Le spécialiste en droit bancaire et financier pourrait-il donc être intéressé par un rapprochement avec un autre cabinet, à l’instar de certains de ses concurrents ? « Nous pourrions examiner une fusion. Nous dépassons toutefois la taille critique, pour le moment. Le principal avantage d’une fusion est qu’elle permet de réaliser des économies d’échelle, en matière d’immobilier et d’informatique notamment », souligne Wim Dejonghe. La fusion peut aussi permettre de grandir plus vite à l’international. A cet égard, le cabinet de 2.700 avocats est d’ores et déjà très mondialisé. Il possède 42 bureaux implantés dans 29 pays. Pas moins de 14 bureaux ont été ouverts dans 11 pays au cours des cinq dernières années.

Cependant, Allen & Overy est surtout très présent en Europe, qui représente 72 % de son effectif mondial. Pour le reste, l’Amérique représente 8 % de son effectif, l’Asie 15 %, le Moyen-Orient, 4 % et l’Afrique, 1 %. « Ce qui nous manque, c’est une présence plus forte aux Etats-Unis, qui sont le plus important marché juridique mondial, réalisant à eux seuls la moitié du chiffre d’affaires du secteur », indique le managing partner. Avant d’ajouter: « Nous souhaitons avant tout renforcer nos capacités en droit américain. Nous ne comptons que 300 avocats américains au total contre 1.000 avocats britanniques, alors que le droit américain ne cesse de gagner du terrain dans le monde de la finance, y compris face au droit anglais. Pour financer un projet en Indonésie, par exemple, c’est désormais le droit américain qui est le plus souvent utilisé. »

Cette montée en puissance serait liée à l’état de santé des banques américaines, qui serait meilleur que celui des banques européennes. « Les banques américaines ont amélioré plus rapidement leur bilan et leur capacité de financement », estime Wim Dejonghe.

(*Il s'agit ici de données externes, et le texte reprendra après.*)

Lemma sum_drop_lowest l : l ≠ [] → sum (drop 1 (sorted l)) = sum l - lowest l.
Proof.
  intros Hne.
  pose proof (merge_sort_Permutation Z.le l) as Hperm. fold (sorted l) in Hperm.
  destruct (sorted l) as [|m rest] eqn:Hs.
  { by apply Permutation_nil_l in Hperm. }
  rewrite <- (sorted_head l m rest Hs), <- (sum_Permutation _ _ Hperm).
  simpl. rewrite drop_0. unfold sum. simpl. lia.
Qed.

Section Rerolls.
Context {G : Type} `{Random G}.

(** X1: the score of [generate_score] is the sum of the four dice as they
    lie after the reroll pass, minus the lowest of them. *)
Theorem generate_score_drops_lowest (g : G) :
  let (rolls, g1) := roll_dice 4 g in
  let (rolls', g2) := reroll_ones rolls g1 in
  generate_score g = (sum rolls' - lowest rolls', g2).
Proof.
  unfold generate_score.
  pose proof (roll_dice_length 4 g) as Hlen.
  destruct (roll_dice 4 g) as [rolls g1]. simpl in Hlen.
  pose proof (reroll_ones_length rolls g1) as Hlen'.
  destruct (reroll_ones rolls g1) as [rolls' g2]. simpl in Hlen'.
  rewrite sum_drop_lowest; [done|].
  intros ->. simpl in Hlen'. lia.
Qed.

(** X2: the reroll pass only touches dice that show 1: without a 1 among
    the rolls it returns them as they are and draws nothing from the
    generator, and in any case a die that shows another value keeps it,
    in its place, and the number of dice is kept. *)
Theorem reroll_ones_only_ones (rolls : list Z) (g : G) :
  (1 ∉ rolls → reroll_ones rolls g = (rolls, g)) ∧
  (∀ (i : nat) v, rolls !! i = Some v → v ≠ 1 →
                  (reroll_ones rolls g).1 !! i = Some v) ∧
  length (reroll_ones rolls g).1 = length rolls.
Proof.
  split; [|split; [|apply reroll_ones_length]].
  - revert g. induction rolls as [|v rest IH]; intros g Hno; simpl; [done|].
    apply not_elem_of_cons in Hno as [Hv Hno].
    rewrite decide_False by done. by rewrite IH.
  - revert g. induction rolls as [|v rest IH]; intros g i u Hi Hu; [done|].
    simpl. case_decide as Hv.
    + destruct (randint 1 6 g) as [v' g1].
      specialize (IH g1). destruct (reroll_ones rest g1) as [rest' g2].
      destruct i as [|i]; simpl in *; [congruence|by apply IH].
    + specialize (IH g). destruct (reroll_ones rest g) as [rest' g2].
      destruct i as [|i]; simpl in *; [done|by apply IH].
Qed.

End Rerolls.

(** ** What the prompting loops read, write and raise *)

Definition prompts (new : list event) : Prop :=
  Forall (λ e, prompting e = true) new.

Financement bancaire en mutation

Sur fond de réglementation de plus en plus stricte à l’égard des établissements bancaires, les modes de financement seraient également en voie de changer. « Le financement bancaire est de plus en plus remplacé par des obligations placées chez des fonds et des investisseurs privés qui sont très actifs sur le marché américain », rappelle-t-il.

« Nous allons augmenter les recrutements individuels, ou d’équipes, aux Etats-Unis et dans le monde », annonce Wim Dejonghe. L’ouverture d’un autre bureau aux Etats-Unis, après celui de Washington en 2011, pourrait également être une piste. Quidd’une fusion avec un cabinet américain ? « Nous pourrions l’envisager, mais cela serait compliqué. Notre système de rémunération est différent, étant basé sur le 'lockstep', c’est-à-dire le partage des bénéfices, alors que celui des cabinets américains est beaucoup plus individualisé. Les conflits d’intérêts peuvent également être potentiellement importants », indique-t-il.

Enfin, Allen & Overy veut se développer dans le contentieux, qui est porté par la crise et les nouvelles réglementations, en matière bancaire notamment. « A Paris nous voulons continuer à nous renforcer en matière de contentieux, en misant sur les recrutements », souligne Wim Dejonghe.